After its August shipment from Moderna, and its initial shipment of 4 million doses of AstraZeneca vaccines from Mumbai, India under the COVAX vaccine sharing facility, this latest shipment marks the third huge round of vaccines the country is giving to its massive population.
Together with the 501,600 doses of AstraZeneca COVID-19 vaccines from the French government it received last week and 434,400 additional doses of the Johnson and Johnson vaccine from the African Union (AU), Nigeria has managed to collect 12.5-million jabs from international sources. A number that is still dwarfed by the 206-million people living in the country today.
Nigeria’s Federal Government has been exploring new options to acquire or purchase more vaccines through the COVAX facility in attempts to inoculate at least 70% of its population – which is still around 144-million human beings.
Only about 2.3% of Nigerians or around 2.54-million have been fully vaccinated as of Thursday, while 4.7% of the population have received at least one COVID-19 vaccine dose.
In August, the World Health Organisation (WHO) said that around 250-million doses of COVID-19 vaccines were expected to be donated through the COVAX facility “within the next six to eight weeks.” Of those, the US was expected to deliver 80-million vaccines.
The country is yet to see such a number of jabs being delivered.
Nigeria has so far recorded 208,404 confirmed infections and 2,761 deaths from the virus, a generally low level of infections in the continent where countries like Egypt and South Africa have seen case numbers in the millions.
Nigeria is considered an African country with a low risk of importation of the disease from overseas countries, while nations like South Africa are considered high risk due to differences in international travels.

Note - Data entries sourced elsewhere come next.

(* ===== verification/Trackers.v ===== *)
(** * internal/agent/state

    The agent's reduced view of Gateways and EndpointSlices: the two change
    trackers, their updates and their snapshots.  Iterating over a Go map visits
    its entries in an arbitrary order, which is an argument of the snapshots. *)

From S2P Require Import Prelude GoNet GoStrings KubeTypes.

(** [types.NamespacedName.String()], of the vendored API machinery. *)
Class TypesPackage := { NamespacedName_String : NamespacedName → string }.

(** Documented: the namespace, a slash and the name. *)
Class TypesPackageLaws `{!TypesPackage} : Prop := {
  NamespacedName_String_spec k : NamespacedName_String k = nn_Namespace k +:+ "/" +:+ nn_Name k }.

(** ** types.go, frontend.go, endpoint.go *)

Record FrontendKey := mkFrontendKey { fk_NamespacedName : NamespacedName; fk_Listener : string }.

#[export] Instance FrontendKey_eq_dec : EqDecision FrontendKey.
Proof. solve_decision. Defined.

#[export] Instance FrontendKey_countable : Countable FrontendKey.
Proof.
  by apply (inj_countable' (λ k, (fk_NamespacedName k, fk_Listener k)) (λ p, mkFrontendKey p.1 p.2)); intros [].
Defined.

Definition FrontendKey_String `{!TypesPackage} (fk : FrontendKey) : string :=
  if decide (fk_Listener fk = "") then NamespacedName_String (fk_NamespacedName fk)
  else NamespacedName_String (fk_NamespacedName fk) +:+ ":" +:+ fk_Listener fk.

(** [Address] is a [net.IP]; [Port] an [int]. *)
Record Frontend := mkFrontend { fr_Address : list Z; fr_Port : Z }.

#[export] Instance Frontend_eq_dec : EqDecision Frontend.
Proof. solve_decision. Defined.

Definition NewFrontend (address : list Z) (port : Z) : Frontend := mkFrontend address port.

(** The reduced endpoint, [state.Endpoint]. *)
Record Backend := mkBackend { be_IP : string; be_Port : Z }.

#[export] Instance Backend_eq_dec : EqDecision Backend.
Proof. solve_decision. Defined.

Definition NewEndpoint (ip : string) (port : Z) : Backend := mkBackend ip port.

(** [net.JoinHostPort] and [strconv.Itoa]. *)
Definition JoinHostPort (host port : string) : string :=
  if has_char 58 host then "[" +:+ host +:+ "]:" +:+ port else host +:+ ":" +:+ port.

Definition Itoa (z : Z) : string := pretty z.

Definition Endpoint_String (info : Backend) : string := JoinHostPort (be_IP info) (Itoa (be_Port info)).

Abbreviation FrontendMap := (gmap FrontendKey Frontend).
Abbreviation EndpointsMap := (gmap FrontendKey (list Backend)).

(** ** gatewaytracker.go *)

Abbreviation GatewayTracker := (gmap NamespacedName FrontendMap).

Definition NewGatewayChangeTracker : GatewayTracker := ∅.

(** The loop over listeners with the names and ports seen. *)
Fixpoint listeners_supported (listeners : list Listener) (names : gset string) (ports : gset Z) : bool :=
  match listeners with
  | [] => true
  | listener :: listeners =>
      if bool_decide (l_Protocol listener ≠ "TCP") || bool_decide (l_Name listener = "")
         || bool_decide (l_Port listener = 0) then false
      else if decide (l_Name listener ∈ names) then false
      else if decide (l_Port listener ∈ ports) then false
      else listeners_supported listeners ({[l_Name listener]} ∪ names) ({[l_Port listener]} ∪ ports)
  end.

Definition gatewaySupported (gateway : Gateway) : bool :=
  let m := gw_meta gateway in
  let listeners := Listeners (gw_spec gateway) in
  if bool_decide (Namespace m = "") || bool_decide (Name m = "") then false
  else if decide (DeletionTimestamp m ≠ None) then false
  else if decide (GatewayClassName (gw_spec gateway) ≠ gatewaymeta_GatewayClassName) then false
  else if bool_decide (length listeners = 0%nat)
          || bool_decide (MaxSupportedGatewayListeners < length listeners)%nat then false
  else if negb (listeners_supported listeners ∅ ∅) then false
  else
    match Addresses (gw_status gateway) with
    | [address] =>
        if match sa_Type address with None => true | Some t => bool_decide (t ≠ IPAddressType) end
           || bool_decide (sa_Value address = "") then false
        else true
    | _ => false
    end.

(** A nil map and an empty one are the same here. *)
Definition gatewayToFrontendMap (gateway : option Gateway) : FrontendMap :=
  match gateway with
  | None => ∅
  | Some gateway =>
      if negb (gatewaySupported gateway) then ∅
      else
        match Addresses (gw_status gateway) with
        | [] => ∅
        | address :: _ =>
            match ParseIP (sa_Value address) with
            | None => ∅
            | Some vip =>
                match To4 vip with
                | None => ∅
                | Some _ =>
                    foldl (λ out listener,
                      let key := mkFrontendKey (meta_key (gw_meta gateway)) (l_Name listener) in
                      <[key := NewFrontend vip (l_Port listener)]> out)
                      ∅ (Listeners (gw_spec gateway))
                end
            end
        end
  end.

Definition GatewayChangeTracker_Update (gct : GatewayTracker) (previous current : option Gateway)
    : GatewayTracker * bool :=
  match (match current with Some g => Some g | None => previous end) with
  | None => (gct, false)
  | Some gateway =>
      let key := meta_key (gw_meta gateway) in
      match current with
      | None => (delete key gct, true)
      | Some current =>
          let m := gatewayToFrontendMap (Some current) in
          if decide (size m = 0%nat) then (delete key gct, true)
          else (<[key := m]> gct, true)
      end
  end.

(** [order] lists the tracked maps, and each map's entries, as visited. *)
Definition GatewayChangeTracker_Snapshot (order : list (list (FrontendKey * Frontend))) : FrontendMap :=
  foldl (λ out frontendPorts,
    foldl (λ out np, <[np.1 := np.2]> out) out frontendPorts) ∅ order.

(** ** endpointslicetracker.go *)

Abbreviation EndpointsTracker := (gmap NamespacedName EndpointSlice).

Definition NewEndpointsChangeTracker : EndpointsTracker := ∅.

Definition EndpointsChangeTracker_Update (ect : EndpointsTracker) (endpointSlice : option EndpointSlice)
    (remove : bool) : EndpointsTracker * bool :=
  match endpointSlice with
  | None => (ect, false)
  | Some es =>
      let key := meta_key (es_meta es) in
      if remove then (delete key ect, true) else (<[key := es]> ect, true)
  end.

Definition frontendKeyForEndpointSlice (endpointSlice : option EndpointSlice) : option FrontendKey :=
  match endpointSlice with
  | None => None
  | Some es =>
      let labels := Labels (es_meta es) in
      if decide (label labels LabelManagedBy ≠ ManagedByValue) then None
      else
        let gatewayName := label labels GatewayNameLabelKey in
        if decide (gatewayName = "") then None
        else
          let namespace := label labels GatewayNamespaceLabelKey in
          let namespace := if decide (namespace = "") then Namespace (es_meta es) else namespace in
          if decide (namespace = "") then None
          else Some (mkFrontendKey (mkNN namespace gatewayName) (label labels GatewayListenerLabelKey))
  end.

(** The addresses of one endpoint that are kept, for one port. *)
Definition endpoint_backends (port : Z) (endpoint : Endpoint) : list Backend :=
  if match ep_Ready endpoint with Some ready => negb ready | None => false end then []
  else
    omap (λ addr,
      match ParseIP addr with
      | None => None
      | Some ip => match To4 ip with
                   | None => None
                   | Some ip4 => Some (NewEndpoint (dotted ip4) port)
                   end
      end) (ep_Addresses endpoint).

(** One round of the loop over [slice.Ports]. *)
Definition port_backends (endpoints : list Endpoint) (port : EndpointPort) : list Backend :=
  match epp_Port port with
  | None => []
  | Some p =>
      if match epp_Protocol port with Some pr => bool_decide (pr ≠ ProtocolTCP) | None => false end then []
      else endpoints ≫= endpoint_backends p
  end.

Definition slice_backends (es : EndpointSlice) : list Backend := es_Ports es ≫= port_backends (es_Endpoints es).

(** [out[key] = append(out[key], e)] for each of the slice's backends. *)
Definition snapshot_slice (out : EndpointsMap) (es : EndpointSlice) : EndpointsMap :=
  match frontendKeyForEndpointSlice (Some es) with
  | None => out
  | Some key =>
      if decide (es_AddressType es ≠ AddressTypeIPv4) then out
      else foldl (λ out e, <[key := default [] (out !! key) ++ [e]]> out) out (slice_backends es)
  end.

Definition EndpointsChangeTracker_Snapshot (order : list EndpointSlice) : EndpointsMap :=
  let out := foldl snapshot_slice ∅ order in
  slices_SortFunc (cmp_on Endpoint_String) <$> out.
(* ===== verification/EndpointsSpec.v ===== *)
(** * The EndpointSlice tracker: properties

    A snapshot holds, per frontend, the ready IPv4 TCP backends of the slices
    last reported for it, in order, whatever the order of Go's maps. *)

From S2P Require Import Prelude GoNet GoStrings KubeTypes Trackers.

(** ** Backends are told apart by their printed form *)

Definition plain_backend (b : Backend) : Prop := has_char 58 (be_IP b) = false.

Lemma Endpoint_String_inj a b :
  plain_backend a → plain_backend b → Endpoint_String a = Endpoint_String b → a = b.
Proof.
  unfold plain_backend, Endpoint_String, JoinHostPort. destruct a as [ipa pa], b as [ipb pb]. simpl. intros Ha Hb.
  rewrite Ha, Hb. intros H. apply (string_cut_inj 58) in H as [-> H]; [|done..].
  unfold Itoa in H. apply (inj pretty) in H. congruence.
Qed.

(** A backend of a slice: a port with a number and protocol TCP (or none), an
    endpoint not known to be unready, an address that is IPv4. *)
Definition slice_offers (es : EndpointSlice) (b : Backend) : Prop :=
  ∃ port p e addr ip ip4,
    port ∈ es_Ports es ∧ epp_Port port = Some p ∧ (∀ pr, epp_Protocol port = Some pr → pr = ProtocolTCP) ∧
    e ∈ es_Endpoints es ∧ ep_Ready e ≠ Some false ∧ addr ∈ ep_Addresses e ∧
    ParseIP addr = Some ip ∧ To4 ip = Some ip4 ∧ b = NewEndpoint (dotted ip4) p.

Lemma slice_backends_iff es b : b ∈ slice_backends es ↔ slice_offers es b.
Proof.
  unfold slice_backends, slice_offers. rewrite list_elem_of_bind. split.
  - intros (port & Hb & Hport). unfold port_backends in Hb. destruct (epp_Port port) as [p|] eqn:Hp; [|by apply elem_of_nil in Hb].
    destruct (match epp_Protocol port with Some _ => _ | None => _ end) eqn:Hpr; [by apply elem_of_nil in Hb|].
    apply list_elem_of_bind in Hb as (e & Hb & He). unfold endpoint_backends in Hb.
    destruct (match ep_Ready e with Some _ => _ | None => _ end) eqn:Hr; [by apply elem_of_nil in Hb|].
    apply list_elem_of_omap in Hb as (addr & Haddr & Hb).
    destruct (ParseIP addr) as [ip|] eqn:Hip; [|done]. destruct (To4 ip) as [ip4|] eqn:H4; [|done]. injection Hb as <-.
    exists port, p, e, addr, ip, ip4. split_and!; try done.
    + intros pr Hpr'. rewrite Hpr' in Hpr. by apply bool_decide_eq_false, dec_stable in Hpr.
    + intros Hready. by rewrite Hready in Hr.
  - intros (port & p & e & addr & ip & ip4 & Hport & Hp & Hpr & He & Hr & Haddr & Hip & H4 & ->).
    exists port. split; [|done]. unfold port_backends. rewrite Hp.
    assert (Hprf : match epp_Protocol port with Some pr => bool_decide (pr ≠ ProtocolTCP) | None => false end = false).
    { destruct (epp_Protocol port) as [pr|]; [|done]. rewrite (Hpr pr eq_refl). done. }
    rewrite Hprf. apply list_elem_of_bind. exists e. split; [|done]. unfold endpoint_backends.
    assert (Hrf : match ep_Ready e with Some ready => negb ready | None => false end = false).
    { by destruct (ep_Ready e) as [[]|]. }
    rewrite Hrf. apply list_elem_of_omap. exists addr. split; [done|]. by rewrite Hip, H4.
Qed.

Lemma slice_backends_plain es : Forall plain_backend (slice_backends es).
Proof.
  apply list.Forall_forall. intros b (? & ? & ? & ? & ? & ? & _ & _ & _ & _ & _ & _ & _ & _ & ->)%slice_backends_iff.
  by apply has_char_dotted.
Qed.

(** ** Snapshots *)

(** The slice contributes to the frontend. *)
Definition slice_for (fk : FrontendKey) (es : EndpointSlice) : Prop :=
  frontendKeyForEndpointSlice (Some es) = Some fk ∧ es_AddressType es = AddressTypeIPv4.

#[export] Instance slice_for_dec fk es : Decision (slice_for fk es).
Proof. unfold slice_for. apply _. Defined.

#[local] Arguments frontendKeyForEndpointSlice : simpl never.

Definition backends_for (fk : FrontendKey) (order : list EndpointSlice) : list Backend :=
  filter (slice_for fk) order ≫= slice_backends.

Lemma append_backends (out : EndpointsMap) key bs fk :
  default [] (foldl (λ (out : EndpointsMap) e, <[key := default [] (out !! key) ++ [e]]> out) out bs !! fk)
  = default [] (out !! fk) ++ (if decide (key = fk) then bs else []) ∧
  (is_Some (foldl (λ (out : EndpointsMap) e, <[key := default [] (out !! key) ++ [e]]> out) out bs !! fk)
   ↔ is_Some (out !! fk) ∨ (key = fk ∧ bs ≠ [])).
Proof.
  induction bs as [|b bs [IH1 IH2]] using rev_ind; simpl.
  { split; [by case_decide; rewrite app_nil_r|]. split; [by left|by intros [?|[_ ?]]]. }
  rewrite foldl_app. simpl. set (out' := foldl _ out bs) in *. rewrite lookup_insert.
  destruct (decide (key = fk)) as [<-|Hne].
  - simpl. rewrite IH1, <-(assoc_L (++)). split; [done|]. split; [|by eexists].
    intros _. right. split; [done|]. by destruct bs.
  - rewrite IH1, IH2. split; [done|]. naive_solver.
Qed.

Lemma snapshot_fold fk order :
  let out := foldl snapshot_slice (∅ : EndpointsMap) order in
  default [] (out !! fk) = backends_for fk order ∧ (is_Some (out !! fk) ↔ backends_for fk order ≠ []).
Proof.
  induction order as [|es order [IH1 IH2]] using rev_ind; simpl.
  { rewrite lookup_empty. split; [done|]. split; [by intros []|by intros []]. }
  rewrite foldl_app. simpl. set (out := foldl snapshot_slice ∅ order) in *.
  unfold backends_for in *. rewrite list.filter_app, bind_app, filter_cons, filter_nil.
  set (old := filter (slice_for fk) order ≫= slice_backends) in *.
  unfold snapshot_slice. destruct (decide (slice_for fk es)) as [[Hkey Htype]|Hno].
  - rewrite Hkey. rewrite decide_False by (by intros []). simpl. rewrite app_nil_r.
    destruct (append_backends out fk (slice_backends es) fk) as [H1 H2]. rewrite decide_True in H1 by done.
    rewrite H1, H2, IH1, IH2. split; [done|]. destruct old, (slice_backends es); naive_solver.
  - simpl. rewrite app_nil_r. destruct (frontendKeyForEndpointSlice (Some es)) as [key|] eqn:Hkey; [|by split].
    case_decide as Htype; [by split|].
    destruct (append_backends out key (slice_backends es) fk) as [H1 H2].
    assert (key ≠ fk) as Hne. { intros ->. apply Hno. by split. }
    rewrite decide_False in H1 by done. rewrite H1, H2, app_nil_r, IH1, IH2. split; [done|]. naive_solver.
Qed.

(** A snapshot, frontend by frontend. *)
Lemma snapshot_lookup order fk :
  EndpointsChangeTracker_Snapshot order !! fk
  = match backends_for fk order with
    | [] => None
    | bs => Some (slices_SortFunc (cmp_on Endpoint_String) bs)
    end.
Proof.
  destruct (snapshot_fold fk order) as [H1 H2]. unfold EndpointsChangeTracker_Snapshot. rewrite lookup_fmap.
  destruct (foldl snapshot_slice ∅ order !! fk) as [bs|] eqn:Hbs; simpl in *.
  - subst bs. destruct (backends_for fk order); [|done]. by destruct (proj1 H2 (mk_is_Some _ _ eq_refl)).
  - by rewrite <-H1.
Qed.

(** ** The tracker *)

(** An EndpointSlice event. *)
Record slice_event := mkSliceEvent { se_slice : option EndpointSlice; se_remove : bool }.

Definition slices_step (ect : EndpointsTracker) (e : slice_event) : EndpointsTracker :=
  (EndpointsChangeTracker_Update ect (se_slice e) (se_remove e)).1.

(** [order] is a way Go may iterate over the tracker's map. *)
Definition slices_visited (ect : EndpointsTracker) (order : list EndpointSlice) : Prop :=
  order ≡ₚ (map_to_list ect).*2.

Lemma slices_visited_elem ect order es :
  slices_visited ect order → es ∈ order ↔ ∃ k, ect !! k = Some es.
Proof.
  intros ->. rewrite list_elem_of_fmap. split.
  - intros ([k x] & -> & Hin%elem_of_map_to_list). by exists k.
  - intros [k Hk]. exists (k, es). by rewrite elem_of_map_to_list.
Qed.

(** Slices are tracked under their own name: the last one reported. *)
Lemma slices_step_lookup ect e k :
  slices_step ect e !! k
  = match se_slice e with
    | Some es => if decide (meta_key (es_meta es) = k) then (if se_remove e then None else Some es) else ect !! k
    | None => ect !! k
    end.
Proof.
  unfold slices_step, EndpointsChangeTracker_Update. destruct e as [[es|] []]; simpl; [| |done..].
  - by rewrite lookup_delete.
  - by rewrite lookup_insert.
Qed.

Lemma snapshot_elem ect order fk b :
  slices_visited ect order →
  b ∈ default [] (EndpointsChangeTracker_Snapshot order !! fk) ↔
  ∃ k es, ect !! k = Some es ∧ slice_for fk es ∧ slice_offers es b.
Proof.
  intros Hv. rewrite snapshot_lookup.
  assert (Hin : b ∈ backends_for fk order ↔ ∃ k es, ect !! k = Some es ∧ slice_for fk es ∧ slice_offers es b).
  { unfold backends_for. rewrite list_elem_of_bind. setoid_rewrite list_elem_of_filter.
    setoid_rewrite slice_backends_iff. setoid_rewrite (slices_visited_elem _ _ _ Hv). naive_solver. }
  rewrite <-Hin. destruct (backends_for fk order) as [|b0 bs]; [done|]. simpl.
  unfold slices_SortFunc. by rewrite elem_of_less_sort.
Qed.

(** The backends a snapshot holds for a frontend
    are exactly the ready IPv4 TCP endpoints of the tracked slices labelled for
    it, in the order of their printed form; and two snapshots of the same
    tracker are equal however Go iterates over its map. *)
Theorem endpoint_tracker_snapshot ect order fk :
  slices_visited ect order →
  (∀ b, b ∈ default [] (EndpointsChangeTracker_Snapshot order !! fk) ↔
        ∃ k es, ect !! k = Some es ∧ slice_for fk es ∧ slice_offers es b) ∧
  (∀ bs, EndpointsChangeTracker_Snapshot order !! fk = Some bs →
     bs ≠ [] ∧ sorted_by (λ x y, str_lt (Endpoint_String x) (Endpoint_String y)) bs) ∧
  ∀ order', slices_visited ect order' →
    EndpointsChangeTracker_Snapshot order' !! fk = EndpointsChangeTracker_Snapshot order !! fk.
Proof.
  intros Hv. split_and!.
  - intros b. by apply snapshot_elem.
  - intros bs. rewrite snapshot_lookup. destruct (backends_for fk order) as [|b0 bs0] eqn:E; [done|]. intros [= <-]. split.
    + intros Hnil. apply (f_equal length) in Hnil. unfold slices_SortFunc in Hnil. by rewrite length_less_sort in Hnil.
    + apply slices_SortFunc_sorted.
  - intros order' Hv'. rewrite !snapshot_lookup.
    assert (Hp : backends_for fk order' ≡ₚ backends_for fk order).
    { unfold backends_for. apply bind_Permutation. by rewrite Hv, Hv'. }
    assert (Hplain : Forall plain_backend (backends_for fk order')).
    { apply list.Forall_forall. intros b (es & Hb & _)%list_elem_of_bind.
      eapply list.Forall_forall; [apply slice_backends_plain|done]. }
    assert (Hsort : slices_SortFunc (cmp_on Endpoint_String) (backends_for fk order')
                    = slices_SortFunc (cmp_on Endpoint_String) (backends_for fk order)).
    { apply less_sort_unique; [apply _| |done]. rewrite list.Forall_forall in Hplain.
      intros x y Hx Hy. rewrite !cmp_on_lt. intros. apply Endpoint_String_inj; [by apply Hplain..|].
      by apply str_lt_antisym. }
    destruct (backends_for fk order') as [|b bs], (backends_for fk order) as [|b' bs']; try done.
    + by apply Permutation_nil_l in Hp.
    + by apply Permutation_nil_r in Hp.
    + by rewrite Hsort.
Qed.

(** ** The witness *)

(** One ready and one unready backend of the Gateway's only listener. *)
Definition tracked_slice : EndpointSlice :=
  mkEndpointSlice
    (mkMeta "default" "gw-tcp" "" 1 None
       {[LabelManagedBy := ManagedByValue; GatewayNameLabelKey := "gw"; GatewayListenerLabelKey := "tcp"]} [] [])
    AddressTypeIPv4 [mkEndpointPort (Some ProtocolTCP) (Some 8080); mkEndpointPort (Some ProtocolTCP) None]
    [mkEndpoint ["10.1.0.7"] (Some true) None None; mkEndpoint ["10.1.0.8"] (Some false) None None;
     mkEndpoint ["10.1.0.5"; "fd00::1"] None None None].

Definition slice_events : list slice_event :=
  [mkSliceEvent None false; mkSliceEvent (Some tracked_slice) true; mkSliceEvent (Some tracked_slice) false].

Lemma endpoint_tracker_snapshot_witness :
  let ect := foldl slices_step NewEndpointsChangeTracker slice_events in
  let out := EndpointsChangeTracker_Snapshot (map_to_list ect).*2 in
  let fk := mkFrontendKey (mkNN "default" "gw") "tcp" in
  out !! fk = Some [NewEndpoint "10.1.0.5" 8080; NewEndpoint "10.1.0.7" 8080] ∧
  ∃ k es, ect !! k = Some es ∧ slice_for fk es ∧ slice_offers es (NewEndpoint "10.1.0.7" 8080).
Proof.
  intros ect out fk.
  assert (H : out !! fk = Some [NewEndpoint "10.1.0.5" 8080; NewEndpoint "10.1.0.7" 8080])
    by (vm_compute; reflexivity).
  split; [exact H|].
  destruct (endpoint_tracker_snapshot ect (map_to_list ect).*2 fk) as (Hin & _); [exact (Permutation_refl _)|].
  apply Hin. unfold out in H. rewrite H. right. by left.
Defined.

This may be a factor of why Nigeria has managed to keep its case load so low despite its large population. Other factors include Nigeria’s generally young population, as well as the amount and pervasiveness of COVID-19 testing taking place.
The concern is that a new variant could cause a significant outbreak in the country, similar to what occurred in India earlier this year. The Delta variant wreaked havoc across India, decimating a swathe of the population and bringing its COVID-19 death toll to over 450,000.
When all is said and done, the push to inoculate Africa’s most populous country will mark a monstrous effort and a monstrous amount of money spent.